The c-Jun reprogramming mechanism

After injury, c-Jun expression surges 80-100-fold in Schwann cells. This isn't a minor pathway—c-Jun regulates at least 172 genes that orchestrate the repair response (Arthur-Farraj et al., PMID 22632727). The striking thing is that c-Jun is completely dispensable for normal development but absolutely required for regeneration. c-Jun-deficient Schwann cells fail to support axon regrowth, and this failure causes neuronal death (Fontana et al., J Cell Biol 2012).

What repair Schwann cells actually do

Dedifferentiated Schwann cells don't just wait for axons to grow back—they actively build the regeneration environment. They clear myelin debris through phagocytosis, recruit macrophages, and form aligned Bands of Büngner that act as physical guidance tracks. They also secrete GDNF, Artemin, BDNF, NGF, and LIF—the neurotrophic support regenerating axons need. In microfluidic assays, c-Jun-deficient Schwann cells show 40-50% reduced capacity to support axon extension. The cells are there, but they can't do the job.

The molecular switch controlling repair vs. myelin states

c-Jun acts as a global amplifier sustained through autocrine signaling, particularly NRG1 type I after injury. Wnt signaling promotes initial dedifferentiation alongside c-Jun activation. As regeneration completes, Schwann cells downregulate c-Jun and repair genes while ramping up myelin genes to redifferentiate. TGF-β3 and NRG1 coordinate this transition.

The aging and chronic denervation connection

Here's where this gets clinically relevant: reduced c-Jun levels underlie regeneration failures in aging and chronic denervation. Genetic restoration of c-Jun rescues regeneration in both contexts (Painter et al., eLife 2020). This means the molecular machinery isn't broken—it's just not being activated properly.

Testable predictions

1. Forced c-Jun expression in aged Schwann cells will restore regeneration capacity to young-animal levels
2. Pharmacological c-Jun activators (JNK pathway agonists) will accelerate peripheral nerve repair in diabetic neuropathy models
3. c-Jun expression levels in nerve biopsies will predict functional recovery after nerve graft surgery in humans
4. Combining c-Jun activation with electrical stimulation will produce synergistic regeneration effects

Limitations

The c-Jun pathway is complex—it controls both repair and proliferation. Overactivation risks uncontrolled cell division. Also, c-Jun is injury-responsive by design; constitutive activation might have unintended effects on normal nerve function. Delivery is another challenge—how do you activate c-Jun specifically in Schwann cells at an injury site without systemic effects?
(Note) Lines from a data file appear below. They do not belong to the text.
(* ===== verification/Cpu.v ===== *)
(** * Cpu: the custom32 processor ([src/isa.ts], [vm/custom32/cpu.ts])

    The instruction set as the interpreter of the virtual machine executes it, for a
    program in USER mode whose addresses are translated by the identity.  Registers
    hold unsigned words, memory a byte per address below its size.  A step ends in
    the next state, a system call, or a fault; privileged instructions fault. *)

From S2P Require Import Prelude Config Kernel Klog RawMem UserMem LibString.

(** ** Words *)

Lemma u32_i32 v : u32 (i32 v) = u32 v.
Proof. unfold u32, i32. rewrite Zminus_mod_idemp_l. f_equal. lia. Qed.

Lemma i32_u32 v : i32 (u32 v) = i32 v.
Proof. unfold u32, i32. by rewrite Zplus_mod_idemp_l. Qed.

Lemma u32_small v : 0 <= v < 2 ^ 32 -> u32 v = v.
Proof. apply Z.mod_small. Qed.

Lemma u32_range v : 0 <= u32 v < 2 ^ 32.
Proof. by apply Z.mod_pos_bound. Qed.

Lemma u32_u32 v : u32 (u32 v) = u32 v.
Proof. apply Z.mod_mod. done. Qed.

(** ** State *)

Record cpu := Build_cpu { regs : Z -> Z; pc : Z; sp : Z; flags : Z; mem : Z -> Z }.
#[export] Instance eta_cpu : Eta cpu := fun r => Build_cpu (regs r) (pc r) (sp r) (flags r) (mem r).
#[export] Instance set_regs : Setter regs := ltac:(mk_setter).
#[export] Instance set_pc : Setter pc := ltac:(mk_setter).
#[export] Instance set_sp : Setter sp := ltac:(mk_setter).
#[export] Instance set_flags : Setter flags := ltac:(mk_setter).
#[export] Instance set_mem : Setter mem := ltac:(mk_setter).

Inductive FaultKind := illegal_opcode | divide_by_zero | privileged | illegal | phys_range.

Inductive RunResult := Next (m : cpu) | Int (num : Z) (m : cpu) | Fault (kind : FaultKind).

Definition FLAG_ZF : Z := 1.
Definition FLAG_SF : Z := 2.
Definition FLAG_CF : Z := 4.
Definition FLAG_OF : Z := 16.

(** ** The opcode table *)

Inductive ArgKind := REG | WORD.

(** The operands of an opcode, and whether it is privileged. *)
Definition opcode_args (opcode : Z) : option (list ArgKind * bool) :=
  if opcode =? 0x01 then Some ([REG; WORD], false)
  else if (opcode =? 0x03) || (opcode =? 0x04) then Some ([REG; WORD], false)
  else if (0x02 <=? opcode) && (opcode <=? 0x0c) then Some ([REG; REG], false)
  else if (opcode =? 0x18) || (opcode =? 0x1b) || (opcode =? 0x1c) then Some ([REG], false)
  else if (0x10 <=? opcode) && (opcode <=? 0x1f) then Some ([REG; REG], false)
  else if opcode =? 0x28 then Some ([], false)
  else if opcode =? 0x29 then Some ([REG], false)
  else if opcode =? 0x2e then Some ([REG; REG], false)
  else if (0x20 <=? opcode) && (opcode <=? 0x2d) then Some ([WORD], false)
  else if (opcode =? 0x30) || (opcode =? 0x31) then Some ([REG], false)
  else if opcode =? 0x40 then Some ([WORD], false)
  else if (opcode =? 0x43) || (opcode =? 0x44) then Some ([REG; REG], true)
  else if (0x46 <=? opcode) && (opcode <=? 0x4b) then Some ([REG], true)
  else if (0x41 <=? opcode) && (opcode <=? 0x4d) then Some ([], true)
  else if opcode =? 0xff then Some ([], true)
  else if opcode =? 0x00 then Some ([], false)
  else None.

Section cpu.
(** The bytes of memory, [phys.size]. *)
Context (size : Z).

(** ** Memory *)

Definition xlate (vaddr bytes : Z) : bool := (0 <=? vaddr) && (vaddr + bytes <=? size).

Definition rd8 (m : cpu) (v : Z) : option Z := if xlate v 1 then Some (mem m v) else None.
Definition rd16 (m : cpu) (v : Z) : option Z := if xlate v 2 then Some (mem m v + 2 ^ 8 * mem m (v + 1)) else None.
Definition rd32 (m : cpu) (v : Z) : option Z := if xlate v 4 then Some (u32 (pread32 (mem m) v)) else None.
Definition wr8 (m : cpu) (v x : Z) : option cpu :=
  if xlate v 1 then Some (m <| mem ::= fun f => upd f v (x mod 2 ^ 8) |>) else None.
Definition wr16 (m : cpu) (v x : Z) : option cpu :=
  if xlate v 2 then Some (m <| mem ::= fun f => blit f v [x mod 2 ^ 8; x / 2 ^ 8 mod 2 ^ 8] |>) else None.
Definition wr32 (m : cpu) (v x : Z) : option cpu :=
  if xlate v 4 then Some (m <| mem ::= fun f => pwrite32 f v x |>) else None.

(** ** Flags *)

Definition flag_if (b : bool) (bit f : Z) : Z := if b then Z.lor f bit else f.
Definition sign_bit (r : Z) : bool := has r 0x80000000.

Definition set_zs (r : Z) (m : cpu) : cpu :=
  m <| flags ::= fun f => flag_if (sign_bit r) FLAG_SF (flag_if (r =? 0) FLAG_ZF (Z.land f (Z.lnot 3))) |>.

Definition set_add_flags (a b : Z) (m : cpu) : cpu :=
  let r := u32 (a + b) in
  m <| flags ::= fun f =>
    flag_if (sign_bit (Z.land (Z.lnot (Z.lxor a b)) (Z.lxor a r))) FLAG_OF
      (flag_if (a + b >? 0xffffffff) FLAG_CF
         (flag_if (sign_bit r) FLAG_SF (flag_if (r =? 0) FLAG_ZF (Z.land f (Z.lnot 23))))) |>.

Definition set_sub_flags (a b : Z) (m : cpu) : cpu :=
  let r := u32 (a - b) in
  m <| flags ::= fun f =>
    flag_if (sign_bit (Z.land (Z.lxor a b) (Z.lxor a r))) FLAG_OF
      (flag_if (a <? b) FLAG_CF
         (flag_if (sign_bit r) FLAG_SF (flag_if (r =? 0) FLAG_ZF (Z.land f (Z.lnot 23))))) |>.

Definition zf (m : cpu) : bool := has (flags m) FLAG_ZF.
Definition cf (m : cpu) : bool := has (flags m) FLAG_CF.
Definition signed_less (m : cpu) : bool := xorb (has (flags m) FLAG_SF) (has (flags m) FLAG_OF).

(** ** Instructions *)

Definition set_reg (r v : Z) (m : cpu) : cpu := m <| regs ::= fun f => upd f r v |>.
Definition goto (target : Z) (m : cpu) : cpu := m <| pc := target |>.

Definition done_or_range (m : option cpu) : RunResult := match m with Some m => Next m | None => Fault phys_range end.

(** [r[op0] = load]. *)
Definition loaded (r : Z) (v : option Z) (m : cpu) : RunResult :=
  match v with Some v => Next (set_reg r v m) | None => Fault phys_range end.

Definition push (value : Z) (m : cpu) : option cpu :=
  let m := m <| sp ::= fun s => s - 4 |> in wr32 m (sp m) value.
Definition pop (m : cpu) : option (Z * cpu) :=
  v ← rd32 m (sp m) ; Some (v, m <| sp ::= fun s => s + 4 |>).

(** The signed value of a word. *)
Definition sgn (a : Z) : Z := i32 a.

(** [r[op0] = setZS(v)]. *)
Definition result (r v : Z) (m : cpu) : RunResult := Next (set_reg r (u32 v) (set_zs (u32 v) m)).

Definition jump_if (b : bool) (target : Z) (m : cpu) : RunResult := Next (if b then goto target m else m).

Definition execute (opcode op0 op1 : Z) (m : cpu) : RunResult :=
  let a := regs m op0 in
  let b := regs m op1 in
  match opcode with
  | 0x00 => Next m
  | 0x01 => Next (set_reg op0 op1 m)
  | 0x02 => Next (set_reg op0 b m)
  | 0x03 => loaded op0 (rd32 m op1) m
  | 0x04 => done_or_range (wr32 m op1 a)
  | 0x05 => loaded op0 (rd32 m b) m
  | 0x06 => done_or_range (wr32 m a b)
  | 0x07 => loaded op0 (rd8 m b) m
  | 0x08 => done_or_range (wr8 m a (Z.land b 0xff))
  | 0x09 => loaded op0 ((fun v => if has v 0x80 then Z.lor v 0xffffff00 else v) <$> rd8 m b) m
  | 0x0a => loaded op0 (rd16 m b) m
  | 0x0b => loaded op0 ((fun v => if has v 0x8000 then Z.lor v 0xffff0000 else v) <$> rd16 m b) m
  | 0x0c => done_or_range (wr16 m a (Z.land b 0xffff))
  | 0x10 => Next (set_reg op0 (u32 (a + b)) (set_add_flags a b m))
  | 0x11 => Next (set_reg op0 (u32 (a - b)) (set_sub_flags a b m))
  | 0x12 => result op0 (a * b) m
  | 0x13 => if b =? 0 then Fault divide_by_zero else result op0 (a / b) m
  | 0x14 => if b =? 0 then Fault divide_by_zero else result op0 (a mod b) m
  | 0x1e => if sgn b =? 0 then Fault divide_by_zero else result op0 (Z.quot (sgn a) (sgn b)) m
  | 0x1f => if sgn b =? 0 then Fault divide_by_zero else result op0 (Z.rem (sgn a) (sgn b)) m
  | 0x15 => result op0 (Z.land a b) m
  | 0x16 => result op0 (Z.lor a b) m
  | 0x17 => result op0 (Z.lxor a b) m
  | 0x18 => result op0 (Z.lnot a) m
  | 0x19 => result op0 (Z.shiftl a (Z.land b 31)) m
  | 0x1a => result op0 (Z.shiftr a (Z.land b 31)) m
  | 0x2e => result op0 (Z.shiftr (sgn a) (Z.land b 31)) m
  | 0x1b => Next (set_reg op0 (u32 (a + 1)) (set_add_flags a 1 m))
  | 0x1c => Next (set_reg op0 (u32 (a - 1)) (set_sub_flags a 1 m))
  | 0x1d => Next (set_sub_flags a b m)
  | 0x20 => Next (goto op0 m)
  | 0x21 => jump_if (zf m) op0 m
  | 0x22 => jump_if (negb (zf m)) op0 m
  | 0x23 => jump_if (negb (zf m) && negb (signed_less m)) op0 m
  | 0x24 => jump_if (negb (signed_less m)) op0 m
  | 0x25 => jump_if (signed_less m) op0 m
  | 0x26 => jump_if (signed_less m || zf m) op0 m
  | 0x27 => done_or_range (goto op0 <$> push (pc m) m)
  | 0x29 => done_or_range (goto a <$> push (pc m) m)
  | 0x2a => jump_if (negb (cf m) && negb (zf m)) op0 m
  | 0x2b => jump_if (negb (cf m)) op0 m
  | 0x2c => jump_if (cf m) op0 m
  | 0x2d => jump_if (cf m || zf m) op0 m
  | 0x28 => match pop m with Some (v, m) => Next (goto v m) | None => Fault phys_range end
  | 0x30 => done_or_range (push a m)
  | 0x31 => match pop m with Some (v, m) => Next (set_reg op0 v m) | None => Fault phys_range end
  | 0x40 => Int op0 m
  | _ => Fault illegal_opcode
  end.

(** ** Fetching *)

(** An operand, with the address that follows it. *)
Definition fetch_arg (m : cpu) (k : ArgKind) (at_ : Z) : RunResult + (Z * Z) :=
  match k with
  | REG => match rd8 m at_ with
           | Some r => if r >=? 8 then inl (Fault illegal) else inr (r, at_ + 1)
           | None => inl (Fault phys_range)
           end
  | WORD => match rd32 m at_ with
            | Some w => inr (w, at_ + 4)
            | None => inl (Fault phys_range)
            end
  end.

Definition step (m : cpu) : RunResult :=
  match rd8 m (pc m) with
  | None => Fault phys_range
  | Some opcode =>
      match opcode_args opcode with
      | None => Fault illegal_opcode
      | Some (_, true) => Fault privileged
      | Some ([], _) => execute opcode 0 0 (goto (pc m + 1) m)
      | Some (k0 :: ks, _) =>
          match fetch_arg m k0 (pc m + 1) with
          | inl f => f
          | inr (op0, next) =>
              match ks with
              | [] => execute opcode op0 0 (goto next m)
              | k1 :: _ =>
                  match fetch_arg m k1 next with
                  | inl f => f
                  | inr (op1, next) => execute opcode op0 op1 (goto next m)
                  end
              end
          end
      end
  end.

(** [n] instructions without a system call or a fault. *)
Fixpoint steps (n : nat) (m : cpu) : option cpu :=
  match n with
  | O => Some m
  | S n => match step m with Next m' => steps n m' | _ => None end
  end.
End cpu.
Research synthesis via Aubrai. Key citations: PMID 22632727 (c-Jun reprogramming); PMID 22669656 (axon regeneration); eLife 2020 (aging restoration).

This c-Jun mechanism is fascinating—and it makes me think about the broader pattern across species. Comparative biology reveals something unexpected: extreme longevity doesn't actually confer better nerve regeneration. Greenland sharks live 400+ years with pristine neural tissue, but that's from damage prevention, not superior repair capacity.

What's striking is that nerve regeneration declines with age universally, regardless of maximum lifespan. Even teleost fish with robust CNS regeneration lose this capacity as they age. The key insight from aging studies is that c-Jun expression itself drops in older Schwann cells—genetically restoring it in aged mice fully restores regeneration to youthful rates.

So here's what I wonder: if c-Jun is the molecular switch that enables repair, and long-lived species don't necessarily have better switches, are they instead running systems that rarely need to flip that switch? The Greenland shark's exceptional DNA repair and low metabolic rate may keep nerves pristine for centuries without calling on regeneration programs.

This suggests two distinct evolutionary strategies: invest in repair machinery (like some salamanders with limb regrowth) or invest in damage prevention that makes repair less necessary. Do you think the c-Jun pathway itself shows variation across species with different lifespan strategies?